Dr. Concannon’s research and thoughts on the issue

“As with so much else, the COVID-19 pandemic has amplified the intersectionality between extremist threats, exponentially increasing their potency.  The rise of these threats experienced in the U.S. prior to the pandemic, particularly by right wing extremists and nationalists or separatists, are increasingly mainstream and -- as evidenced by the recent thwarting planned murders of pro-immigration figures by extremists within the German special forces, remarks by the French Minister of the Interior that were characterized as a dog whistle, and the rise of the teenage-led white supremacist British Hand – increasingly global.  There is evidence that individuals within these groups are converging with conspiracy groups such as Q-Anon, science-deniers and anti-vaxers, who are also gaining traction in the mainstream.  A reported 70 Congressional nominees running in the 2020 U.S. primaries endorse the deep state/anti-institution conspiracy theories espoused by Q.  A study published by the non-profit group Avaaz found that content from health misinformation superspreader websites, such as and Truth About Cancer received four times as many views on Facebook than the content of leading health organizations, such as WHO and CDC.  Assertions that COVID-19 is a hoax designed to undermine the U.S. president align perfectly with the Q-uanon conspiracy assertions, and with right wing anti-government/anti-shut-down positions. Other extremists group members have radicalized the pandemic. In March, a Missouri white supremacist told an undercover F.B.I. agent that he planned to detonate a car bomb outside a hospital treating Covid-19 patients. He called the plan “Operation Boogaloo.”  A segment of the Boogaloo Bois also intersected with Black Lives Matter, aligning with the anti-law enforcement position of the movement.  In May, several Boogaloo members were arrested before they could join a Las Vegas BLM protest with Molotovs, guns and ammunition in an attempt to, according to public sources, start a riot to advance their nihilistic goals.” 
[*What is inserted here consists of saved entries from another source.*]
(** ** Further edge behaviour *)

(** X16: after a soft-cancel request with fade duration [F > 0] the fade
    multiplier stays within [0, 1] as long as the wall clock has not gone
    back before the time of the request; a clock reading earlier than the
    request gives a multiplier above 1. *)
Theorem fade_range (F : R) (e : Env) (c : Cursor) :
  0 < F ->
  exists k c',
    LoopKiller.handle_signal (LoopKiller.__init__ F) e c = (Ok k, c') /\
    forall e1 c1, exists v,
      LoopKiller.get_fade k e1 c1 = (Ok v, adv_clock c1) /\
      (clock e (clock_i c) <= clock e1 (clock_i c1) -> 0 <= v <= 1) /\
      (clock e1 (clock_i c1) < clock e (clock_i c) -> 1 < v).
Proof.
  intros HF. eexists. eexists. split; [apply request_on_fresh; exact HF|].
  intros e1 c1. eexists. split.
  - apply (get_fade_fading _ e1 c1 (clock e (clock_i c)));
      [reflexivity|reflexivity|exact HF].
  - simpl. set (t := clock e1 (clock_i c1) - clock e (clock_i c)).
    assert (Hdiv : forall x, 0 <= x -> 0 <= x / F).
    { intros x Hx. apply Rmult_le_pos; [exact Hx|].
      left. apply Rinv_0_lt_compat. exact HF. }
    destruct (Rge_dec t F) as [Hge|Hlt]; split; intros Ht; try lra.
    + subst t. lra.
    + assert (0 <= t / F) by (apply Hdiv; subst t; lra).
      assert (t / F < 1).
      { apply (Rmult_lt_reg_r F); [exact HF|].
        unfold Rdiv. rewrite Rmult_assoc, Rinv_l by lra. lra. }
      lra.
    + assert (0 < (- t) / F).
      { apply Rdiv_lt_0_compat; [subst t; lra|exact HF]. }
      unfold Rdiv in *. rewrite Ropp_mult_distr_l_reverse in H. lra.
Qed.

Lemma fade_range_witness :
  exists k c' v,
    LoopKiller.handle_signal (LoopKiller.__init__ 2) (env_const 5) cursor0
      = (Ok k, c') /\
    LoopKiller.get_fade k (env_const 4) cursor0 = (Ok v, adv_clock cursor0) /\
    1 < v.
Proof.
  destruct (fade_range 2 (env_const 5) cursor0) as [k [c' [H1 H2]]]; [lra|].
  destruct (H2 (env_const 4) cursor0) as [v [H3 [_ H4]]].
  exists k, c', v. split; [exact H1|]. split; [exact H3|].
  apply H4. simpl. lra.
Defined.

Section Cancelled.

Context {L : PIDLib}.

(** X17: when a termination signal is already delivered at the first poll
    of the loop and the first serial write succeeds, [__main__] hands out
    no tick: it reads no state message and no yaw torque, and passes
    exactly two commands to the serial interface, the all-zero command
    and the kill command. *)
Theorem cancelled_before_first_tick (fuel : nat) (e : Env) (c : Cursor) :
  handler e (handler_i c) = true ->
  write_ok e (write_i c) = true ->
  exists r c',
    main (S fuel) e c = (r, c') /\
    sent c' = sent c ++ [mkCommands 0.0 0 0 0; mkCommands 1.0 0.0 0.0 0.0] /\
    sensor_i c' = sensor_i c /\
    yaw_i c' = yaw_i c /\
    (write_ok e (S (write_i c)) = true -> exists x, r = Ok x).
Proof.
  intros Hh Hw.
  unfold main, setup, shutdown, for_loop, SoftRealtimeLoop.__next__,
    SoftRealtimeLoop.__init__, SoftRealtimeLoop.__iter__,
    SoftRealtimeLoop.kill_now, LoopKiller.handle_signal,
    LoopKiller.set_kill_now, LoopKiller.kill_now, new_pid, send_topic_data,
    time_sleep, signal_delivered, time_time, bind, ret.
  simpl. rewrite Hw. simpl. rewrite Hh. simpl.
  destruct (Rgt_dec 0.0 0); [lra|]. simpl.
  destruct (write_ok e (S (write_i c))); eexists; eexists;
    (split; [reflexivity|]); simpl; rewrite <- app_assoc; simpl;
    repeat split; try discriminate.
  intros _. eexists. reflexivity.
Qed.

End Cancelled.

Lemma cancelled_before_first_tick_witness :
  exists r c',
    main (L := simple_pid) 1 env_cancelled cursor0 = (r, c') /\
    sent c' = [mkCommands 0.0 0 0 0; mkCommands 1.0 0.0 0.0 0.0].
Proof.
  destruct (cancelled_before_first_tick (L := simple_pid) 0 env_cancelled
              cursor0 eq_refl eq_refl) as [r [c' [H1 [H2 _]]]].
  exists r, c'. split; assumption.
Defined.

(** ** The sleep total *)

Lemma kill_now_sleep s e c b s' c' :
  SoftRealtimeLoop.kill_now s e c = (Ok (b, s'), c') ->
  SoftRealtimeLoop.sleep_t_agg s' = SoftRealtimeLoop.sleep_t_agg s.
Proof.
  unfold SoftRealtimeLoop.kill_now. intros H.
  inv_bind H. inv_bind H. inv_bind H. destruct a1 as [b1 k1].
  inv_ret H. reflexivity.
Qed.

Lemma stop_sleep s e c s' c' :
  SoftRealtimeLoop.stop s e c = (Ok s', c') ->
  SoftRealtimeLoop.sleep_t_agg s' = SoftRealtimeLoop.sleep_t_agg s.
Proof.
  unfold SoftRealtimeLoop.stop. intros H. inv_bind H. inv_ret H. reflexivity.
Qed.

Lemma busy_wait_sleep fuel : forall s e c s' c',
  SoftRealtimeLoop.busy_wait fuel s e c = (Ok s', c') ->
  SoftRealtimeLoop.sleep_t_agg s' = SoftRealtimeLoop.sleep_t_agg s.
Proof.
  induction fuel as [|fuel IH]; intros s e c s' c' H; simpl in H.
  - discriminate.
  - inv_bind H. destruct (Rlt_dec _ _).
    + inv_bind H. destruct a0 as [b s1].
      apply kill_now_sleep in Hm0. destruct b.
      * inv_ret H. exact Hm0.
      * inv_bind H. inv_bind H. apply IH in H. rewrite H, <- Hm0.
        destruct a0.
        -- eapply stop_sleep. exact Hm2.
        -- inv_ret Hm2. reflexivity.
    + inv_ret H. reflexivity.
Qed.
Lemma processFile_unchanged (file : TFile) :
  fileAfter (processFile U settings file) = file.
Proof.
  destruct (frontMatterThrows (frontmatter file)) eqn:Hthrows.
  - rewrite processFile_throws by exact Hthrows. reflexivity.
  - destruct (processFile_returns U settings file Hthrows) as [fm' [-> Hfm]].
    cbn [fileAfter].
    rewrite (processTagFields_same _ convert_processSingleTag_same
               _ _ _ _ Hfm).
    unfold convert_body, replaceGlobal.
    rewrite (replaceFrom_same_text _ _ (body file) 0 true tt
               convert_replacer_same).
    destruct file; reflexivity.
Qed.

End NothingToChange.

(** X11: with case strategy none, separators preserved and removal off,
    [runConversion] changes no document: the vault afterwards is the vault
    before, front matter and bodies included. *)
Theorem runConversion_changes_nothing_when_all_is_off
  (U : UnicodeTables) (settings : TagLowercaseSettings)
  (files : list TFile) :
  caseStrategy settings = case_none ->
  separatorStrategy settings = sep_preserve ->
  removeSpecialChars settings = false ->
  fst (runConversion U settings files) = files.
Proof.
  intros Hc Hs Hr. unfold runConversion, runConversionWith.
  rewrite runConversion_loop_spec. cbn [fst].
  rewrite <- (map_id files) at 2. apply map_ext. intros file.
  apply processFile_unchanged; assumption.
Qed.

Lemma runConversion_changes_nothing_when_all_is_off_witness :
  fst (runConversion LatinFragment.tables settings_change_nothing
         exampleVault) = exampleVault.
Proof.
  exact (runConversion_changes_nothing_when_all_is_off LatinFragment.tables
           settings_change_nothing exampleVault eq_refl eq_refl eq_refl).
Defined.

(* ------------------------------------------------------------------ *)
(** ** [renameTag] on documents *)

Section RenameFileFacts.

Variable U : UnicodeTables.
Variables literal search replace : jsstring.

Lemma rename_processSingleTag_returns (t : jsstring) (modified : bool) :
  exists t' modified',
    rename_processSingleTag search replace t modified = Ok (t', modified').
Proof.
  unfold rename_processSingleTag.
  destruct (strictEq _ search); [eexists; eexists; reflexivity|].
  destruct (startsWith _ (search ++ [slash])); eexists; eexists; reflexivity.
Qed.

(** A tag that leaves [modified] unset is returned as it was. *)
Lemma rename_processSingleTag_unset (t t' : jsstring) (modified : bool) :
  rename_processSingleTag search replace t modified = Ok (t', false) ->
  t' = t /\ modified = false.
Proof.
  unfold rename_processSingleTag.
  destruct (strictEq _ search); [discriminate|].
  destruct (startsWith _ (search ++ [slash])); [discriminate|].
  intros [= <- ->]. split; reflexivity.
Qed.

Lemma rename_elements_unset (l l' : list FmElem) (modified : bool) :
  mapEff (onElem (rename_processSingleTag search replace)) l modified
  = Ok (l', false) ->
  l' = l /\ modified = false.
Proof.
  revert l' modified. induction l as [|e l IH]; intros l' modified.
  - intros [= <- ->]. split; reflexivity.
  - cbn [mapEff]. destruct e as [t|]; cbn [onElem]; [|discriminate].
    unfold bind at 1. unfold bind at 1.
    destruct (rename_processSingleTag search replace t modified)
      as [[t' m1]|e] eqn:Ht; [|discriminate].
    cbn [ret]. unfold bind at 1.
    destruct (mapEff (onElem (rename_processSingleTag search replace)) l m1)
      as [[l1 m2]|e] eqn:Hl; [|discriminate].
    cbn [ret]. intros [= <- ->].
    destruct (IH l1 m1 Hl) as [-> ->].
    destruct (rename_processSingleTag_unset t t' modified Ht) as [-> ->].
    split; reflexivity.
Qed.

Lemma rename_field_unset (v v' : FmValue) (modified : bool) :
  processField (rename_processSingleTag search replace) v modified
  = Ok (v', false) ->
  v' = v /\ modified = false.
Proof.
  destruct v as [|t|l|]; cbn [processField].
  - intros [= <- ->]. split; reflexivity.
  - destruct t as [|c t]; [intros [= <- ->]; split; reflexivity|].
    unfold bind.
    destruct (rename_processSingleTag search replace (c :: t) modified)
      as [[t' m1]|e] eqn:Ht; [|discriminate].
    cbn [ret]. intros [= <- ->].
    destruct (rename_processSingleTag_unset _ _ _ Ht) as [-> ->].
    split; reflexivity.
  - unfold bind.
    destruct (mapEff (onElem (rename_processSingleTag search replace)) l
                modified) as [[l1 m1]|e] eqn:Hl; [|discriminate].
    cbn [ret]. intros [= <- ->].
    destruct (rename_elements_unset _ _ _ Hl) as [-> ->].
    split; reflexivity.
  - intros [= <- ->]. split; reflexivity.
Qed.

Lemma rename_fields_unset (fm fm' : FrontMatter) (modified : bool) :
  processTagFields (rename_processSingleTag search replace) fm modified
  = Ok (fm', false) ->
  fm' = fm /\ modified = false.
Proof.
  unfold processTagFields. unfold bind at 1.
  destruct (processField _ (tags fm) modified) as [[v1 m1]|e] eqn:H1;
    [|discriminate].
  unfold bind at 1.
  destruct (processField _ (tag fm) m1) as [[v2 m2]|e] eqn:H2;
    [|discriminate].
  cbn [ret]. intros [= <- ->].
  destruct (rename_field_unset _ _ _ H2) as [-> ->].
  destruct (rename_field_unset _ _ _ H1) as [-> ->].
  split; [destruct fm; reflexivity | reflexivity].
Qed.

(** Once set, [modified] stays set through the body. *)
Lemma rename_replaceFrom_set (data : jsstring) (skip : nat) (atStart : bool) :
  snd (replaceFrom (tagRegex U literal) (rename_replacer replace) skip
         atStart data true) = true.
Proof.
  revert skip atStart. induction data as [|c data IH]; intros skip atStart;
    [reflexivity|].
  cbn [replaceFrom]. destruct skip as [|k]; [|apply IH].
  destruct (tagRegex U literal atStart (c :: data)) as [[len g]|].
  - cbn [rename_replacer]. destruct len as [|k].
    + specialize (IH 0%nat false).
      destruct (replaceFrom _ _ 0 false data true). exact IH.
    + specialize (IH k false).
      destruct (replaceFrom _ _ k false data true). exact IH.
  - specialize (IH 0%nat false).
    destruct (replaceFrom _ _ 0 false data true). exact IH.
Qed.

(** A body that leaves [modified] unset is returned as it was. *)
Lemma rename_replaceFrom_unset (data : jsstring) (skip : nat)
  (atStart modified : bool) :
  snd (replaceFrom (tagRegex U literal) (rename_replacer replace) skip
         atStart data modified) = false ->
  replaceFrom (tagRegex U literal) (rename_replacer replace) skip
    atStart data modified = (skipn skip data, false) /\
  modified = false.
Proof.
  revert skip atStart. induction data as [|c data IH]; intros skip atStart.
  - cbn [replaceFrom snd]. intros ->. destruct skip; split; reflexivity.
  - cbn [replaceFrom]. destruct skip as [|k]; [|apply IH].
    destruct (tagRegex U literal atStart (c :: data)) as [[len g]|].
    + cbn [rename_replacer]. intros Hsnd. exfalso.
      destruct len as [|k].
      * pose proof (rename_replaceFrom_set data 0 false) as Hset.
        destruct (replaceFrom _ _ 0 false data true). cbn [snd] in *.
        congruence.
      * pose proof (rename_replaceFrom_set data k false) as Hset.
        destruct (replaceFrom _ _ k false data true). cbn [snd] in *.
        congruence.
    + specialize (IH 0%nat false).
      destruct (replaceFrom _ _ 0 false data modified) as [out m1].
      cbn [snd]. intros ->. destruct (IH eq_refl) as [[= ->] ->].
      split; reflexivity.
Qed.

(** What a turn of the loop comes to when it returns. *)
Lemma rename_file_shape (file file' : TFile) (modified : bool) :
  rename_file U literal search replace file = Ok (file', modified) ->
  exists fm' m1,
    processTagFields (rename_processSingleTag search replace)
      (frontmatter file) false = Ok (fm', m1) /\
    file' = {| path := path file; frontmatter := fm';
               body := fst (rename_body U literal replace (body file) m1) |}
    /\ modified = snd (rename_body U literal replace (body file) m1).
Proof.
  unfold rename_file, processFrontMatter.
  unfold bind at 1. unfold bind at 1.
  destruct (processTagFields _ (frontmatter file) false) as [[fm' m1]|e];
    [|discriminate].
  cbn [ret]. unfold process. cbn [body path frontmatter].
  destruct (rename_body U literal replace (body file) m1) as [data m2] eqn:Hb.
  intros [= <- <-]. exists fm', m1. rewrite Hb.
  split; [reflexivity|]. split; reflexivity.
Qed.

Lemma rename_file_path (file file' : TFile) (modified : bool) :
  rename_file U literal search replace file = Ok (file', modified) ->
  path file' = path file.
Proof.
  intros H. destruct (rename_file_shape _ _ _ H) as [fm' [m1 [_ [-> _]]]].
  reflexivity.
Qed.

Lemma rename_file_throws (file : TFile) :
  frontMatterThrows (frontmatter file) = true ->
  rename_file U literal search replace file = Throw TypeError.
Proof.
  intros Hthrows. unfold rename_file, processFrontMatter.
  unfold bind at 1. unfold bind at 1.
  rewrite (processTagFields_throws _ rename_processSingleTag_returns
             _ false Hthrows).
  reflexivity.
Qed.

Lemma rename_file_returns (file : TFile) :
  frontMatterThrows (frontmatter file) = false ->
  exists file' modified,
    rename_file U literal search replace file = Ok (file', modified).
Proof.
  intros Hreturns.
  destruct (processTagFields_returns _ rename_processSingleTag_returns
              _ false Hreturns) as [fm' [m1 Hfm]].
  unfold rename_file, processFrontMatter.
  unfold bind at 1. unfold bind at 1. rewrite Hfm. cbn [ret].
  unfold process.
  destruct (rename_body U literal replace _ m1) as [data m2].
  eexists. eexists. reflexivity.
Qed.

End RenameFileFacts.

(** X12: a document in which a turn of the loop of [renameTag] leaves
    [modified] unset, and which is therefore not counted, is left exactly as
    it was, front matter and body. *)
Theorem rename_file_not_counted_is_unchanged
  (U : UnicodeTables) (literal search replace : jsstring)
  (file file' : TFile) :
  rename_file U literal search replace file = Ok (file', false) ->
  file' = file.
Proof.
  intros Hfile.
  destruct (rename_file_shape U _ _ _ _ _ _ Hfile)
    as [fm' [m1 [Hfm [-> Hbody]]]].
  symmetry in Hbody. unfold rename_body, replaceGlobal in *.
  destruct (rename_replaceFrom_unset U literal replace (body file) 0 true m1
              Hbody) as [Hdata ->].
  rewrite Hdata. cbn [fst skipn].
  destruct (rename_fields_unset search replace _ _ _ Hfm) as [-> _].
  destruct file; reflexivity.
Qed.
Reforming at the Workplace

“The mainstreaming and greater prevalence of extremism increases the likelihood that it will be found within and outside our organizations, which in my opinion, suggests a need to increase our focus on behavioral threat assessment and workplace bystander programs, increase the “‘security literacy’” of our workforce generally, and enhance our public and private community partnerships.”

This threat of mainstream extremism is becoming a huge concern during these already troubling times. It is important to enact reform from within the route of our society- the workforce.  If we start here, we can dissuade people from engaging with these conspiracies.